The coronavirus is putting the squeeze on Solomon Islands efforts to begin building new venues for the 2023 Pacific Games.

A number of projects funded by the Chinese government were scheduled to get underway this year, including the construction of a new national stadium in Honiara, while the Indonesian government had indicated the multi-purpose hall could be completed by the end of next year.

But the on-going effects of Covid-19 were beginning to bite, with design teams from China still unable to get on the ground.

Pacific Games Council CEO Andrew Minogue said work was continuing remotely but construction would need to start soon if Solomon Islands intended to stick to their original timetable.

"By next year I think," he said. "Mid-2021 gives them sort of 18 months to two years to have the venues ready is sort of a guiding timeline that we've had.

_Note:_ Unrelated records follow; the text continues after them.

(* ===== verification/Migrate.v ===== *)
(** * internal/migrate

    The statement splitter, the migration file names and their order, and [Up]
    over an abstract store: what a statement does to the schema is the database's
    business, the table schema_migrations is modelled. *)

From S2P Require Import Prelude GoSort GoRegexp GoStrings.

(** ** The statement splitter *)

Definition newline : ascii := ascii_of_nat 10.
Definition squote : ascii := ascii_of_nat 39.

(** The text before the first [c], and the rest, which starts with [c] or is
    empty. *)
Fixpoint spanTo (c : ascii) (t : text) : text * text :=
  match t with
  | [] => ([], [])
  | a :: t' =>
      if Ascii.eqb a c then ([], t)
      else let '(p, r) := spanTo c t' in (a :: p, r)
  end.

(** The loop of a block comment, past its opening: an unterminated comment leaves
    its last byte to the outer loop. *)
Fixpoint blockBody (t : text) : text * text :=
  match t with
  | a :: (b :: r) as t' =>
      if Ascii.eqb a "*" && Ascii.eqb b "/" then ([a; b], r)
      else let '(p, r) := blockBody t' in (a :: p, r)
  | _ => ([], t)
  end.

(** The loop of a single-quoted literal, past its opening. *)
Fixpoint quoteBody (t : text) : text * text :=
  match t with
  | [] => ([], [])
  | a :: t' =>
      if Ascii.eqb a squote then
        match t' with
        | b :: t'' =>
            if Ascii.eqb b squote then let '(p, r) := quoteBody t'' in (a :: b :: p, r)
            else ([a], t')
        | [] => ([a], [])
        end
      else let '(p, r) := quoteBody t' in (a :: p, r)
  end.

Definition identBody (t : text) : text * text :=
  match spanTo dquote t with
  | (p, a :: r) => (p ++ [a], r)
  | (p, []) => (p, [])
  end.

Definition isDollarTagByte : class :=
  orc (inRange "a" "z") (orc (inRange "A" "Z") (orc (inRange "0" "9") (lit "_"))).

(** The tag after a dollar sign, up to the next one, and what follows. *)
Fixpoint dollarTag (t : text) : option (text * text) :=
  match t with
  | [] => None
  | a :: t' =>
      if Ascii.eqb a "$" then Some ([], t')
      else if isDollarTagByte a then (fun '(p, r) => (a :: p, r)) <$> dollarTag t'
      else None
  end.

Definition dollarBody (t : text) : text * text :=
  match dollarTag t with
  | None => (["$"%char], t)
  | Some (name, r) =>
      let tag := "$"%char :: name ++ ["$"%char] in
      match index r tag with
      | None => (tag ++ r, [])
      | Some k => (tag ++ firstn k r ++ tag, skipn (k + length tag) r)
      end
  end.

(** What one round of the loop copies to the current statement, and what is left. *)
Definition nextPiece (t : text) : option (text * text) :=
  match t with
  | [] => None
  | c :: r =>
      Some (
        if Ascii.eqb c "-" && hasPrefix r ["-"%char] then spanTo newline t
        else if Ascii.eqb c "/" && hasPrefix r ["*"%char] then
          let '(p, r') := blockBody (tail r) in (c :: "*"%char :: p, r')
        else if Ascii.eqb c squote then let '(p, r') := quoteBody r in (c :: p, r')
        else if Ascii.eqb c dquote then let '(p, r') := identBody r in (c :: p, r')
        else if Ascii.eqb c "$" then dollarBody r
        else ([c], r))
  end.

Definition flushStatement (cur : text) (out : list text) : list text :=
  let s := trimSpace cur in
  match s with [] => out | _ => s :: out end.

"But as we've seen in other parts of the Pacific: last year in Samoa with the new badminton and netball centre [and] a couple of years before that with the Mini Games in Vanuatu, the new Korman Stadium, the donor partners can get in there fairly quickly and build these facilities."

A proposed charter flight from China could be the key to kick-starting the construction process.

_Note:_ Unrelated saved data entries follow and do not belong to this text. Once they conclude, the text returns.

(** ** The backfill sees what the live path saw *)

Lemma latest_spec rows : match latest rows with
  | Some r => r ∈ rows /\ forall r', r' ∈ rows -> sr_EndTime r' <= sr_EndTime r
  | None => rows = []
  end.
Proof.
  induction rows as [|r rows IH] using rev_ind; [done|]. unfold latest in *. rewrite foldl_app. cbn [foldl].
  destruct (foldl _ None rows) as [b|].
  - destruct IH as [Hb IH]. destruct (Z.ltb_spec (sr_EndTime b) (sr_EndTime r)).
    + split; [set_solver|]. intros r' [Hr'%IH|Hr'%list_elem_of_singleton]%elem_of_app; subst; lia.
    + split; [set_solver|]. intros r' [Hr'%IH|Hr'%list_elem_of_singleton]%elem_of_app; subst; lia.
  - subst. split; [by left|]. intros r' Hr'%list_elem_of_singleton. subst. lia.
Qed.

(** The spans of a request with the attributes of their resource. *)
Definition spansOf (req : ExportTraceServiceRequest) : list (gmap string string * Span) :=
  concat ((fun rs => (fun sp => (attrsToMap (rsp_Attributes rs), sp)) <$> concat (rsp_Scopes rs)) <$> req).

Section sees.
Context (rangeOf : gmap string string -> list (string * string)) (uuidParse : string -> option string).
(** A map is ranged over entry by entry. *)
Context (range_ok : forall m, rangeOf m ≡ₚ map_to_list m).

"It's largely for repatriation of Solomon Island citizens that are over there but also I think to possibly bring in some design teams from China to be on the ground and start at the next level of intensive design work for the venues in Honiara," Andrew Minogue explained.

"There is work going on now - it's being done remotely - but it is something that we're being briefed on by our hosts in the Solomons and it's a live issue. They need to be able to keep going with that programme to get things ready on time."

Honiara hosted the inaugural Pacific Mini Games in 1981 but has never previously hosted the region's largest sporting competition.

Solomon Islands Prime Minister Manasseh Sogavare last month reiterated the government's commitment to hosting the Pacific Games, saying the country must not be complacent.

"It's always good when you hear that," Andrew Minogue said.

"We always have that message from him when we're in Honiara and we meet with him or the Prime Minister before him and it's good to see that message being conveyed regularly through events and other things that are happening in Honiara. At this stage the government is rock solid behind wanting to be a good host in 2023."

With less than three years until the Pacific Games were scheduled to start, Minogue said now was the time they needed to be able to see venues coming out of the ground, organising committee's staffed and more specific details around the running of the event.